Activity: Reproduce exactly the lines from the top of the records below through the line holding "(** ** JavaScript [Map]: a".

Collected data:
___

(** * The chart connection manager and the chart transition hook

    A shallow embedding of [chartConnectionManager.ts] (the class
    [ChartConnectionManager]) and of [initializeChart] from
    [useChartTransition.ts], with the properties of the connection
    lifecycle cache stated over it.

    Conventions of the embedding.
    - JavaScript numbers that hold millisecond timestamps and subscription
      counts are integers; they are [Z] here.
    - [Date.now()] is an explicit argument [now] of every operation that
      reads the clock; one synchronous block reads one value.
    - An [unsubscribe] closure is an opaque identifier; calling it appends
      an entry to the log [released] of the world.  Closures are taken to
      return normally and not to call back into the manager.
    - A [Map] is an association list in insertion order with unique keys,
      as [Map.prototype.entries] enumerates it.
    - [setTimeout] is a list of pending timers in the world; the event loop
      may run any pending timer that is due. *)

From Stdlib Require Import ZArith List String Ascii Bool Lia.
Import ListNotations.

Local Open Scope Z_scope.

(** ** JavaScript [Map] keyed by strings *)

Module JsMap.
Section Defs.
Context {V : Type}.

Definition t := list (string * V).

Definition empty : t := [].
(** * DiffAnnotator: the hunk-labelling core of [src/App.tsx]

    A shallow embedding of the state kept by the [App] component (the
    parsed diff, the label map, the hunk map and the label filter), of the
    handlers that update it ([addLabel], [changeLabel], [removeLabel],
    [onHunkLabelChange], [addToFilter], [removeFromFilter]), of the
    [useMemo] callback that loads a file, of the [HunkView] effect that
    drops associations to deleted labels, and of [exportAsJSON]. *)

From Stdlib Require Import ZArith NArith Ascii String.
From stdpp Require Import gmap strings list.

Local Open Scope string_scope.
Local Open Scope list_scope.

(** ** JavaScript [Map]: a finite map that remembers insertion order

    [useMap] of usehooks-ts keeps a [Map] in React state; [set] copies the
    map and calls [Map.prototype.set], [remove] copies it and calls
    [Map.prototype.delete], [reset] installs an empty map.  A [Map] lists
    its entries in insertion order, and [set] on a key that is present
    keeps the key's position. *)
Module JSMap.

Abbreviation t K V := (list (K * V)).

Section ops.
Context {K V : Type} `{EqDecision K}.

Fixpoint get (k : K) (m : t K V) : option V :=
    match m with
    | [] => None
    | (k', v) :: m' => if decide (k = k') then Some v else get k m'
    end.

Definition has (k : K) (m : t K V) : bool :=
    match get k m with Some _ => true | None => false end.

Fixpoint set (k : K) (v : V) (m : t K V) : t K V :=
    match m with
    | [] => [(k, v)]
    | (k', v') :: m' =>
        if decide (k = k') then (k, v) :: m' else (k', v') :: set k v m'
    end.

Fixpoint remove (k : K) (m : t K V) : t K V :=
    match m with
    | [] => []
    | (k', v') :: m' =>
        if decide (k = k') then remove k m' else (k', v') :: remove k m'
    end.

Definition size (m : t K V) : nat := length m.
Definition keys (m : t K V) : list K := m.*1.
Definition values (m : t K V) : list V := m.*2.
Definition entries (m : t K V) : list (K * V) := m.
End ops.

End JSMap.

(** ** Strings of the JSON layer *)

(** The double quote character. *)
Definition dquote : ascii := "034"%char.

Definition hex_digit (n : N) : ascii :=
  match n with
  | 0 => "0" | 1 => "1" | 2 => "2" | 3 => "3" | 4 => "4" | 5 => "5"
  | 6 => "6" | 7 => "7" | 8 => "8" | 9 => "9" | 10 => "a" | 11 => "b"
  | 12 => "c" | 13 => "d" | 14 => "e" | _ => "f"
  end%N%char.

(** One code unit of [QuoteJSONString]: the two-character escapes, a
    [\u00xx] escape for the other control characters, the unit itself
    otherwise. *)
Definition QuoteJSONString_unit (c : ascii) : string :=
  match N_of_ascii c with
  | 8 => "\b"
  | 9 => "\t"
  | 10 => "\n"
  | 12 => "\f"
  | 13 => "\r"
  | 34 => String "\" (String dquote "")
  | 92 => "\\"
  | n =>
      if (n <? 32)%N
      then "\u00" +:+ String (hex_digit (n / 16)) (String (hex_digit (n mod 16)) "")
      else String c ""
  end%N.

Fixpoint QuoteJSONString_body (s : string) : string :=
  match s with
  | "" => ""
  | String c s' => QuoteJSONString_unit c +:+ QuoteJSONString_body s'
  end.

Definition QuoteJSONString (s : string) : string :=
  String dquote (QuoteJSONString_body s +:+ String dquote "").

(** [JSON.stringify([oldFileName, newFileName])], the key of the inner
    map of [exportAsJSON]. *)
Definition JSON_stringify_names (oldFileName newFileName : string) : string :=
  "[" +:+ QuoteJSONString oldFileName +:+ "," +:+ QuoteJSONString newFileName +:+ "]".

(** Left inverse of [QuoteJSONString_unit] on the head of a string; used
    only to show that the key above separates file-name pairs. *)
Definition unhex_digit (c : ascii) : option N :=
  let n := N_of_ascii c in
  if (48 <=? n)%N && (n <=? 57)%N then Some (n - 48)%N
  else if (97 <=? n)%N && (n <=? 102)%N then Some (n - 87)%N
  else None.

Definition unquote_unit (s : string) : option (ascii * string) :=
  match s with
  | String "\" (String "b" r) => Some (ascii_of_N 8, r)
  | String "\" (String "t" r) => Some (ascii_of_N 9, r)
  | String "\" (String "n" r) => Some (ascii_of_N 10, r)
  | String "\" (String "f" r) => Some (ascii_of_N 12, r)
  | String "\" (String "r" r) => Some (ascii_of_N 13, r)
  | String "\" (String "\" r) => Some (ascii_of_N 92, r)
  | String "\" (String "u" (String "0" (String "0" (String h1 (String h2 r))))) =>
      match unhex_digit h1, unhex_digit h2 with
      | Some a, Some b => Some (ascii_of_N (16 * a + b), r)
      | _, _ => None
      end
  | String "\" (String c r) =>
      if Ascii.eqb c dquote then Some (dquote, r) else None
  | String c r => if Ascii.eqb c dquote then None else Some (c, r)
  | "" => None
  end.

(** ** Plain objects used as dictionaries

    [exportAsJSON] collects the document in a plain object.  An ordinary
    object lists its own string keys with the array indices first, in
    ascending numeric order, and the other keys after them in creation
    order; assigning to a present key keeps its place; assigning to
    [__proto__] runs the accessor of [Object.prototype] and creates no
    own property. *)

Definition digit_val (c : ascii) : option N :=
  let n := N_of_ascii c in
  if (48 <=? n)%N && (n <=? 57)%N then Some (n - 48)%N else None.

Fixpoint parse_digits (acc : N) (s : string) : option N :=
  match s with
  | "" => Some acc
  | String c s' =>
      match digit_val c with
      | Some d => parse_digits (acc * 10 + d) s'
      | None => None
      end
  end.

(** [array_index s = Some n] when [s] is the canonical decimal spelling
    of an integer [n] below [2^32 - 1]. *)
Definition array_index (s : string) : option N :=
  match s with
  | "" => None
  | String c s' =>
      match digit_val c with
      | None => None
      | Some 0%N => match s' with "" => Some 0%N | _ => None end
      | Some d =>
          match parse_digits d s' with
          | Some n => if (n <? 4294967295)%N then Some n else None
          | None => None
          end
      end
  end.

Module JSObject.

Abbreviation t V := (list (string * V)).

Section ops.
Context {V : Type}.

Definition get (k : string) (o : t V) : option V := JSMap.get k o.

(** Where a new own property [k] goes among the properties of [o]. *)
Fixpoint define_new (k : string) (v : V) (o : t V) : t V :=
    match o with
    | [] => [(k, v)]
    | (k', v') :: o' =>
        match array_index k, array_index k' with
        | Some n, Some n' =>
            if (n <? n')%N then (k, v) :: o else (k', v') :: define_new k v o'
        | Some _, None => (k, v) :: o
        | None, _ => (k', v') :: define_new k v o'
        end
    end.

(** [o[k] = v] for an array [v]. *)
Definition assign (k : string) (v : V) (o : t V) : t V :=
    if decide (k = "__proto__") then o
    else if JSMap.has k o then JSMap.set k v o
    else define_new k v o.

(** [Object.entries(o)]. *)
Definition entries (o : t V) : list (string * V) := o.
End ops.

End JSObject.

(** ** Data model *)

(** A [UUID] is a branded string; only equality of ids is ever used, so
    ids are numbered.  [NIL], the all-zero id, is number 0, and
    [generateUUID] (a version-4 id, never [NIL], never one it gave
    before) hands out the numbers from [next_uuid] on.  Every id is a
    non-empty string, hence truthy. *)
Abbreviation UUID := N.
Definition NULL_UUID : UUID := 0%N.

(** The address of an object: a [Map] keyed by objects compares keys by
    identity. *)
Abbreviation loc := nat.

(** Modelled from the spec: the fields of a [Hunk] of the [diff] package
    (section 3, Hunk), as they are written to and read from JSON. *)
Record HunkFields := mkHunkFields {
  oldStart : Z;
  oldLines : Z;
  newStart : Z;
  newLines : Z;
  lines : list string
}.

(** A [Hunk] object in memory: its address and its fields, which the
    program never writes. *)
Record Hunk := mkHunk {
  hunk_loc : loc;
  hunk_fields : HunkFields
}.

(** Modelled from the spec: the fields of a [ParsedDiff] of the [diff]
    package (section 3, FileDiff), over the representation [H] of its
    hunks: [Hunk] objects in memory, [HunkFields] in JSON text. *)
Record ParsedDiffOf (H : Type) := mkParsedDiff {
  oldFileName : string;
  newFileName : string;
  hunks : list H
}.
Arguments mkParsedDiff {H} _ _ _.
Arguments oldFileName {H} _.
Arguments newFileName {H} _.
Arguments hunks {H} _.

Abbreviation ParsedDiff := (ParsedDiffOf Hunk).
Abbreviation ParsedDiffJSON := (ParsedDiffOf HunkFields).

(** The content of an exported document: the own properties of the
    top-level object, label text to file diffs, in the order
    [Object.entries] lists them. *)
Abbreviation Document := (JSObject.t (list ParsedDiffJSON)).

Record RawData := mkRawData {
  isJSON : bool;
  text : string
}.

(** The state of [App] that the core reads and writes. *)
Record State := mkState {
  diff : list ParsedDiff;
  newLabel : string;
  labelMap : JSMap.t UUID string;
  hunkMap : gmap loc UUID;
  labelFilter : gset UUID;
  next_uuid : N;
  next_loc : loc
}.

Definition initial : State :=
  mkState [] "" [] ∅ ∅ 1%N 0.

___

Problem solution:
(** * The chart connection manager and the chart transition hook

    A shallow embedding of [chartConnectionManager.ts] (the class
    [ChartConnectionManager]) and of [initializeChart] from
    [useChartTransition.ts], with the properties of the connection
    lifecycle cache stated over it.

    Conventions of the embedding.
    - JavaScript numbers that hold millisecond timestamps and subscription
      counts are integers; they are [Z] here.
    - [Date.now()] is an explicit argument [now] of every operation that
      reads the clock; one synchronous block reads one value.
    - An [unsubscribe] closure is an opaque identifier; calling it appends
      an entry to the log [released] of the world.  Closures are taken to
      return normally and not to call back into the manager.
    - A [Map] is an association list in insertion order with unique keys,
      as [Map.prototype.entries] enumerates it.
    - [setTimeout] is a list of pending timers in the world; the event loop
      may run any pending timer that is due. *)

From Stdlib Require Import ZArith List String Ascii Bool Lia.
Import ListNotations.

Local Open Scope Z_scope.

(** ** JavaScript [Map] keyed by strings *)

Module JsMap.
Section Defs.
Context {V : Type}.

Definition t := list (string * V).

Definition empty : t := [].
(** * DiffAnnotator: the hunk-labelling core of [src/App.tsx]

    A shallow embedding of the state kept by the [App] component (the
    parsed diff, the label map, the hunk map and the label filter), of the
    handlers that update it ([addLabel], [changeLabel], [removeLabel],
    [onHunkLabelChange], [addToFilter], [removeFromFilter]), of the
    [useMemo] callback that loads a file, of the [HunkView] effect that
    drops associations to deleted labels, and of [exportAsJSON]. *)

From Stdlib Require Import ZArith NArith Ascii String.
From stdpp Require Import gmap strings list.

Local Open Scope string_scope.
Local Open Scope list_scope.

(** ** JavaScript [Map]: a finite map that remembers insertion order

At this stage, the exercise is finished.